[Collected data entries]
----
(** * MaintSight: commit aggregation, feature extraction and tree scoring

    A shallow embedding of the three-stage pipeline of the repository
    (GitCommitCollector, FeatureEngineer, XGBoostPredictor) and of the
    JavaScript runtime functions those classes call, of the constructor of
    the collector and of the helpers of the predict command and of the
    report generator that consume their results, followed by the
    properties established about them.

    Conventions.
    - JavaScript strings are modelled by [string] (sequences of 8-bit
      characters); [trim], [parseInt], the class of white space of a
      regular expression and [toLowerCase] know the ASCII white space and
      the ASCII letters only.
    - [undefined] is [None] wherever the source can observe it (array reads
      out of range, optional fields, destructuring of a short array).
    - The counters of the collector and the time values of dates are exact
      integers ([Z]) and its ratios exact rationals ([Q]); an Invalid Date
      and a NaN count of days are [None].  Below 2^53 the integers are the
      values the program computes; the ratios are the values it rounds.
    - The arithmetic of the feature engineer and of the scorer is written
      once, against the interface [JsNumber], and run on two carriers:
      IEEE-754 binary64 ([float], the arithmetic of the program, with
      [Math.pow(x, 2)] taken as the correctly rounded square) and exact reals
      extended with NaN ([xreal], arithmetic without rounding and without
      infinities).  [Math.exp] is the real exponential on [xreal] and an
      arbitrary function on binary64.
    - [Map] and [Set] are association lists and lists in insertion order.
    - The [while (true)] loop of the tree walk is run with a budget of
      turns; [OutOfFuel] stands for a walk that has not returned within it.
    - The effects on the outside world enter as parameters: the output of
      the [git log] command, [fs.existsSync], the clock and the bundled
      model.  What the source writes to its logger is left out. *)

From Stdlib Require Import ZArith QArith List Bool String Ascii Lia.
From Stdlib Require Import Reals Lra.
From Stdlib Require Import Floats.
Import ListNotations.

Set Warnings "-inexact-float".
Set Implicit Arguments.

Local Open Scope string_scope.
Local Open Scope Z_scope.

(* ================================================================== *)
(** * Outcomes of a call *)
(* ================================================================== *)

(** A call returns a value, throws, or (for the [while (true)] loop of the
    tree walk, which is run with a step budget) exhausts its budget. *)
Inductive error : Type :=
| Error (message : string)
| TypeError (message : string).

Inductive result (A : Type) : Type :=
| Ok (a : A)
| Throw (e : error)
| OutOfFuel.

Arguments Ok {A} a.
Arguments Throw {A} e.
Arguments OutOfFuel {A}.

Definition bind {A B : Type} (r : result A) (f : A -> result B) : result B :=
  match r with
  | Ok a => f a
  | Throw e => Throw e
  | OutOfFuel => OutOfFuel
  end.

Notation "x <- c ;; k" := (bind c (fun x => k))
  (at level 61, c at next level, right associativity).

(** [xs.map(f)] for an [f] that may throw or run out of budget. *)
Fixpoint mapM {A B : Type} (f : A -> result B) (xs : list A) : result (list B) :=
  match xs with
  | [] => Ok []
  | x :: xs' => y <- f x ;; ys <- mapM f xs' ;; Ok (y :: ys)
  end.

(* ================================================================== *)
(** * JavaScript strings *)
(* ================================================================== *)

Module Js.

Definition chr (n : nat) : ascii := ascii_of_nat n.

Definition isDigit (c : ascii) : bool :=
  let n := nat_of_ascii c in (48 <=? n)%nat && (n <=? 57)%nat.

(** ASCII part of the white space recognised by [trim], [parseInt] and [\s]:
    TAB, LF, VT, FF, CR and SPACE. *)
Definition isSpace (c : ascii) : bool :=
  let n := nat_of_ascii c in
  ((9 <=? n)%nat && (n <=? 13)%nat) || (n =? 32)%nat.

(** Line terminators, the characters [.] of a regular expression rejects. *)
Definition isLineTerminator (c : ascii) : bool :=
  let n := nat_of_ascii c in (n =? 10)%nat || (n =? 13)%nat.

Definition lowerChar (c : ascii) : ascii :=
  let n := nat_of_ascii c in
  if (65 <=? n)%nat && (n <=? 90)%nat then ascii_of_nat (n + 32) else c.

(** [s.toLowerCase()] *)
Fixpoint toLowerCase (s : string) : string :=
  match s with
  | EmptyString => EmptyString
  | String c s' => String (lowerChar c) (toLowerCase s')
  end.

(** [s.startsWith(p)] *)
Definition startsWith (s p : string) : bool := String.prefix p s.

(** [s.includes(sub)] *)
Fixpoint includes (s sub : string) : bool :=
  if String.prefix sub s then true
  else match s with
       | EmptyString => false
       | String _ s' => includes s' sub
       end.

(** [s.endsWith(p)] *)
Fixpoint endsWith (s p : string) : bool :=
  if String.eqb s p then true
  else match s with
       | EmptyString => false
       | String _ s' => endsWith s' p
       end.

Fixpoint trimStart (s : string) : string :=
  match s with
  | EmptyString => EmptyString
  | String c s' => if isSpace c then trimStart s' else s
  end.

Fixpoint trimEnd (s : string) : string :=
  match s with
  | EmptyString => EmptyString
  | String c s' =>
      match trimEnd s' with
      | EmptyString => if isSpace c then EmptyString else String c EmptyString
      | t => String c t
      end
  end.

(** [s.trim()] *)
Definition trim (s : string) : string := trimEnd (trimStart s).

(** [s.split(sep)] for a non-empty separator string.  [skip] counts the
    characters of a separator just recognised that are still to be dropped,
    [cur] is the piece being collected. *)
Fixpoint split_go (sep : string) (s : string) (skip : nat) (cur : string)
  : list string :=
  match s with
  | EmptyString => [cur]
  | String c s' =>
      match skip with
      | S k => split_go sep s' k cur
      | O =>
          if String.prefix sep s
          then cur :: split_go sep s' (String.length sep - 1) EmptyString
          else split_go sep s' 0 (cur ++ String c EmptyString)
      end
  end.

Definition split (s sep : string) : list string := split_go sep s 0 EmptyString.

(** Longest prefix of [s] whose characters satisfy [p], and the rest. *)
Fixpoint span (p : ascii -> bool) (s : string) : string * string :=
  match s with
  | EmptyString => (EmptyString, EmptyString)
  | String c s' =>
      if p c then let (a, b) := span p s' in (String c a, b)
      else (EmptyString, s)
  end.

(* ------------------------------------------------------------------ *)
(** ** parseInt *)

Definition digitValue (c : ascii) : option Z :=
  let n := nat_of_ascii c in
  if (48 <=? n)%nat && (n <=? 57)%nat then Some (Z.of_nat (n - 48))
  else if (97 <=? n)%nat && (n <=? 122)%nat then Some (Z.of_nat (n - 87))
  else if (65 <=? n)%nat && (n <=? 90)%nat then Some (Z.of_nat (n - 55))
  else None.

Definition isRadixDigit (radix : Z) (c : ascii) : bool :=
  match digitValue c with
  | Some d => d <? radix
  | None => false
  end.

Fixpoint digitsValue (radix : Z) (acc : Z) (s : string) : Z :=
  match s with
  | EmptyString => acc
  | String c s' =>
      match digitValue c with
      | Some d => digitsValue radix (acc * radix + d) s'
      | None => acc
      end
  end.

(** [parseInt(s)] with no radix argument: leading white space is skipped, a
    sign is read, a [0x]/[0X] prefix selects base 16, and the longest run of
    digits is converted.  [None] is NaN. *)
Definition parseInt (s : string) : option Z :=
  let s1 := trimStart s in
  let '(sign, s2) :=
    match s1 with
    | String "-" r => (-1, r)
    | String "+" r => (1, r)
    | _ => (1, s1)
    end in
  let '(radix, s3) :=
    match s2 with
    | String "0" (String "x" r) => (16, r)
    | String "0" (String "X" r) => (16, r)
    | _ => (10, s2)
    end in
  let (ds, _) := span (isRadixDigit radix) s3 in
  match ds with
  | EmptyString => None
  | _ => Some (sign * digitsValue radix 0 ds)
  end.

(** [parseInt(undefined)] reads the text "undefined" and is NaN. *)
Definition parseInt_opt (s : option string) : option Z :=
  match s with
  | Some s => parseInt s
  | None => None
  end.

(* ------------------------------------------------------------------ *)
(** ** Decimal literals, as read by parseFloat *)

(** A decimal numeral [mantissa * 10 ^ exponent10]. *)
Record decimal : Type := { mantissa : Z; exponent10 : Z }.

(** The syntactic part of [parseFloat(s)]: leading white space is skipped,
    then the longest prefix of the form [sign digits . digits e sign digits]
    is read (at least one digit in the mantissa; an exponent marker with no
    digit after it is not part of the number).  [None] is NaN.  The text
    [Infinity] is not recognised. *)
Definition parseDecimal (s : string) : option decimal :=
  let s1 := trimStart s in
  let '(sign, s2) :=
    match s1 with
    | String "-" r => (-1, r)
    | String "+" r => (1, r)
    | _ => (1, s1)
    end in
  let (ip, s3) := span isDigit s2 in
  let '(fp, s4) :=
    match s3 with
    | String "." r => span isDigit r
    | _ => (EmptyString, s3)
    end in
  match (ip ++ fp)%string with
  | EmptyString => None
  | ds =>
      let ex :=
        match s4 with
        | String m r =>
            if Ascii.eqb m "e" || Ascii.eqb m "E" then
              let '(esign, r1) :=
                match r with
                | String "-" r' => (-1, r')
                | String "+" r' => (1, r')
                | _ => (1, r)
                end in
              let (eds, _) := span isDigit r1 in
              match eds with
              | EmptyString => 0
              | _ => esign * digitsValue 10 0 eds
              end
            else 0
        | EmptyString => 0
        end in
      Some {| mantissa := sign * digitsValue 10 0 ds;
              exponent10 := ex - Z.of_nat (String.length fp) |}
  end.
----
— WHAT IS EXPECTED —
Set down only the lines above that fall between the line holding "(** [s.endsWith(p)] *)" and the line holding "match trimEnd s' with", inclusive, keeping each exact.

— RESPONSE FOR THIS EXERCISE —
(** [s.endsWith(p)] *)
Fixpoint endsWith (s p : string) : bool :=
  if String.eqb s p then true
  else match s with
       | EmptyString => false
       | String _ s' => endsWith s' p
       end.

Fixpoint trimStart (s : string) : string :=
  match s with
  | EmptyString => EmptyString
  | String c s' => if isSpace c then trimStart s' else s
  end.

Fixpoint trimEnd (s : string) : string :=
  match s with
  | EmptyString => EmptyString
  | String c s' =>
      match trimEnd s' with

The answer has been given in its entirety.